● **Records for this task**:
Lemma delete_session_twice_witness :
  ∃ w1 w2,
    delete_session "B" world0 = (Normal true, w1) ∧
    login_sessions w1 = delete "B" (login_sessions world0) ∧
    login_sessions w1 !! "B" = None ∧
    delete_session "B" w1 = (Normal false, w2) ∧
    login_sessions w2 = login_sessions w1.
Proof.
  apply (delete_session_twice world0 "B" session_B); reflexivity.
Defined.

(** ** The cleanup sweep *)

Lemma set_work_id w : set_work (work w) w = w.
Proof. by destruct w. Qed.

(** The loop over the selected rows marks each of them as deleted. *)
Lemma for_each_session_delete (l : list LoginSessionsTable) w :
  for_each l session_delete w =
  (Normal tt, set_work (foldl (λ m obj, delete (xid obj) m) (work w) l) w).
Proof.
  revert w. induction l as [|obj l IH]; intros w; cbn [for_each foldl].
  - by rewrite set_work_id.
  - unfold mbind, M_bind, session_delete at 1, modify. by rewrite IH.
Qed.

Lemma lookup_foldl_delete (l : list LoginSessionsTable) (m : gmap string SessionRow) k :
  foldl (λ m obj, delete (xid obj) m) m l !! k =
  if decide (k ∈ xid <$> l) then None else m !! k.
Proof.
  revert m. induction l as [|obj l IH]; intros m; cbn [foldl].
  - case_decide as Hin; [|done]. by apply elem_of_nil in Hin.
  - rewrite IH, fmap_cons.
    destruct (decide (k ∈ xid <$> l)) as [Hin|Hin];
      destruct (decide (k ∈ xid obj :: (xid <$> l))) as [Hin'|Hin']; try done.
    + exfalso. apply Hin', elem_of_cons. by right.
    + apply elem_of_cons in Hin' as [->|?]; [|done]. apply lookup_delete_eq.
    + apply lookup_delete_ne. intros <-. apply Hin', elem_of_cons. by left.
Qed.

(** The keys of the rows the sweep's query selects. *)
Lemma elem_of_expired_xids (m : gmap string SessionRow) expired_time k :
  k ∈ xid <$> ((λ p : string * SessionRow, {| xid := p.1; columns := p.2 |}) <$>
               filter (λ p : string * SessionRow, is_expired expired_time p.2 = true)
                      (map_to_list m))
  ↔ ∃ r, m !! k = Some r ∧ is_expired expired_time r = true.
Proof.
  rewrite <- list_fmap_compose. rewrite list_elem_of_fmap. split.
  - intros ([k' r] & -> & Hin). apply list_elem_of_filter in Hin as [He Hin].
    apply elem_of_map_to_list in Hin. by exists r.
  - intros (r & Hr & He). exists (k, r). split; [done|].
    apply list_elem_of_filter. split; [done|]. by apply elem_of_map_to_list.
Qed.

Lemma cleanup_round_ok timeout interval w :
  faults w = [] →
  ∃ w', cleanup_round timeout interval w = (Normal tt, w') ∧
        clock w' = clock w + interval ∧
        stdout w' = "[DB] Cleaned up login sessions" :: stdout w ∧
        ∀ k, login_sessions w' !! k =
             swept (clock w + interval - timeout) (login_sessions w !! k).
Proof.
  intros Hf. unfold cleanup_round, with_session, try_finally, run_try.
  unfold mbind at 1 2 3 4, M_bind at 1 2 3 4, sleep, time, gets, modify. cbn.
  rewrite query_expired_sessions_ok by done. cbn.
  unfold mbind at 1, M_bind at 1. rewrite for_each_session_delete. cbn.
  unfold mbind at 1, M_bind at 1. rewrite session_commit_ok by done. cbn.
  eexists. split; [reflexivity|]. cbn. split; [done|]. split; [done|].
  intros k. rewrite lookup_foldl_delete. unfold swept.
  case_decide as Hin.
  - apply elem_of_expired_xids in Hin as (r & -> & ->). done.
  - destruct (login_sessions w !! k) as [r|] eqn:Hr; [|done].
    destruct (is_expired _ r) eqn:He; [|done].
    exfalso. apply Hin. apply elem_of_expired_xids. eauto.
Qed.

(** C3: one round of the cleanup sweep, run at time [now], deletes exactly
    the non-privileged sessions whose [last_active] is older than the cutoff
    [now - timeout]; every privileged session and every non-privileged
    session within the timeout stays as it was. *)
Theorem sweep_deletes_exactly_expired timeout interval w :
  faults w = [] →
  ∃ w', cleanup_round timeout interval w = (Normal tt, w') ∧
        let now := clock w + interval in
        ∀ session_id,
          login_sessions w' !! session_id =
          match login_sessions w !! session_id with
          | Some s =>
              if bool_decide (last_active s < now - timeout ∧ is_main_user s = false)
              then None else Some s
          | None => None
          end.
Proof.
  intros Hf. destruct (cleanup_round_ok timeout interval w Hf) as (w' & Hrun & _ & _ & Hk).
  exists w'. split; [done|]. intros now k. rewrite Hk. unfold swept, is_expired.
  destruct (login_sessions w !! k) as [s|]; [|done].
  destruct (decide (last_active s < now - timeout)) as [Hlt|Hge];
    destruct (is_main_user s) eqn:Hm.
  - rewrite andb_false_r, bool_decide_false; [done|]. by intros [_ ?].
  - by rewrite !bool_decide_true.
  - rewrite andb_false_r, bool_decide_false; [done|]. by intros [_ ?].
  - rewrite !bool_decide_false; [done| |done]. by intros [? _].
Qed.

(** The example of the specification: A privileged, B not, both last active
    10000 seconds before the sweep, timeout 1800: B goes and A stays. *)
Lemma sweep_deletes_exactly_expired_witness :
  ∃ w', cleanup_round 1800 600 (set_clock 19400 world0) = (Normal tt, w') ∧
        login_sessions w' !! "A" = Some session_A ∧
        login_sessions w' !! "B" = None.
Proof.
  destruct (sweep_deletes_exactly_expired 1800 600 (set_clock 19400 world0) eq_refl)
    as (w' & Hrun & Hk).
  exists w'. split; [exact Hrun|]. split; rewrite Hk; reflexivity.
Defined.

(** ** Logout *)

Lemma db_run {A} (m : Db A) response w o w' :
  m w = (o, w') → db m (response, w) = (o, (response, w')).
Proof. intros H. unfold db. cbn. by rewrite H. Qed.

(** Counterexample to C5: a logout whose [session_id] cookie names a session
    that is not in the store is answered with HTTP 500, not with the success
    message, and the cookie is not cleared. *)
Lemma logout_absent_session_is_error :
  faults world0 = [] ∧
  login_sessions world0 !! "gone" = None ∧
  ∃ w', logout (with_cookie "gone") (no_headers, world0) =
        (Raise (HTTPException 500 "server error" "Failed to delete session"),
         (no_headers, w')).
Proof.
  split; [reflexivity|]. split; [reflexivity|].
  eexists. vm_compute. reflexivity.
Qed.
(** ** Vocabulary of the statements *)

(** The seven fields, and the field a key addresses: the comparison
    chain of [get_config] and [set_config], first match first. *)
Inductive field : Type :=
| GwMask | DeviceId | GroupId | RchanId | Rsf | PreambleTime | EncKey.

Definition field_of_key (key : string) : option field :=
  if strcmp key strGwMask =? 0 then Some GwMask
  else if strcmp key strDeviceId =? 0 then Some DeviceId
  else if strcmp key strGroupId =? 0 then Some GroupId
  else if strcmp key strRchanId =? 0 then Some RchanId
  else if strcmp key strRsf =? 0 then Some Rsf
  else if strcmp key strPreambleTime =? 0 then Some PreambleTime
  else if strcmp key strEncKey =? 0 then Some EncKey
  else None.

(** What a field holds: its bytes, or its one 2-byte word. *)
Definition field_value (f : field) (c : ConfigNode_t) : list Z :=
  match f with
  | GwMask => gwMask c
  | DeviceId => [deviceId c]
  | GroupId => groupId c
  | RchanId => [rchanId c]
  | Rsf => [rsf c]
  | PreambleTime => [preambleTime c]
  | EncKey => encKey c
  end.

(** The number of bytes (of words, for [preambleTime]) [get_config]
    reads from a field. *)
Definition field_count (f : field) : nat :=
  match f with
  | GwMask => 4
  | DeviceId => 1
  | GroupId => 2
  | RchanId => 1
  | Rsf => 1
  | PreambleTime => 1
  | EncKey => 16
  end.

(** Every field has its exact width. *)
Definition well_sized (c : ConfigNode_t) : Prop :=
  forall f, List.length (field_value f c) = field_count f.

(** A line, or a token, without the delimiter. *)
Definition has_colon (s : string) : bool :=
  existsb (is_delim ":") (list_ascii_of_string s).

(** The digits the codec writes under a case convention. *)
Definition canonical_hex_digit (upper : bool) (c : ascii) : bool :=
  let n := N_of_ascii c in
  ((48 <=? n) && (n <=? 57)
   || (if upper then (65 <=? n) && (n <=? 70) else (97 <=? n) && (n <=? 102)))%N.

Definition canonical_hex (upper : bool) (byteLength : nat) (v : string) : bool :=
  (String.length v =? 2 * byteLength)%nat
  && forallb (canonical_hex_digit upper) (list_ascii_of_string v).

(** A decimal text the codec accepts for the 2-byte field, written
    without leading zeros. *)
Definition canonical_decimal (v : string) : bool :=
  match Codec.encodeDecimalField v with
  | Some _ =>
      match v with
      | String "0" (String _ _) => false
      | _ => true
      end
  | None => false
  end.

(** The canonical encodings of the field a key addresses: exact width
    and the codec's case for the six hexadecimal fields, canonical
    decimal for [preambleTime]. *)
Definition canonical (upper : bool) (key : string) (v : string) : bool :=
  match field_of_key key with
  | Some PreambleTime => canonical_decimal v
  | Some f => canonical_hex upper (field_count f) v
  | None => false
  end.

(** The complete value the codec gives a field for a text: the bytes
    of the hexadecimal text, [None] when it is rejected, or the one word
    the decimal routine returns (it returns an integer for every text). *)
Definition decoded (f : field) (v : string) : option (list Z) :=
  match f with
  | PreambleTime =>
      Some [match Codec.encodeDecimalField v with Some n => n | None => 0 end]
  | _ => Codec.encodeHexField v (field_count f)
  end.

(** A run of delimiters. *)
Definition only_colons (s : string) : bool :=
  forallb (is_delim ":") (list_ascii_of_string s).

(** The record a call of [set_config] or [parse_line] leaves. *)
Definition record_after (m : outcome (Z * ConfigNode_t)) : outcome ConfigNode_t :=
  p <- m ;; Done (snd p).

(** The characters of a text [uuid_parse] accepts. *)
Definition uuid_char (c : ascii) : bool :=
  Ascii.eqb c "-" || isxdigit c.


(** * Properties *)

(** ** Key comparison *)

Lemma strcmp_zero (a b : string) : (strcmp a b =? 0) = String.eqb a b.
Proof.
  unfold strcmp.
  destruct (String.compare a b) eqn:E.
  - apply String.compare_eq_iff in E. subst. now rewrite String.eqb_refl.
  - destruct (String.eqb_spec a b) as [->|]; [|reflexivity].
    pose proof (String.compare_antisym b b) as A. rewrite E in A. discriminate.
  - destruct (String.eqb_spec a b) as [->|]; [|reflexivity].
    pose proof (String.compare_antisym b b) as A. rewrite E in A. discriminate.
Qed.

(** A key outside the closed set fails every comparison of the chain. *)
Lemma unrecognized_chain (key : string) :
  recognized key = false ->
  (strcmp key strGwMask =? 0) = false /\
  (strcmp key strDeviceId =? 0) = false /\
  (strcmp key strGroupId =? 0) = false /\
  (strcmp key strRchanId =? 0) = false /\
  (strcmp key strRsf =? 0) = false /\
  (strcmp key strPreambleTime =? 0) = false /\
  (strcmp key strEncKey =? 0) = false.
Proof.
  unfold recognized, recognized_keys. simpl.
  intros H. repeat (apply orb_false_elim in H; destruct H as [? H]).
  repeat split; assumption.
Qed.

● **What you will do**:
Show each line of the material where the word "whose" occurs.

● **Result below**:
    the non-privileged sessions whose [last_active] is older than the cutoff
(** Counterexample to C5: a logout whose [session_id] cookie names a session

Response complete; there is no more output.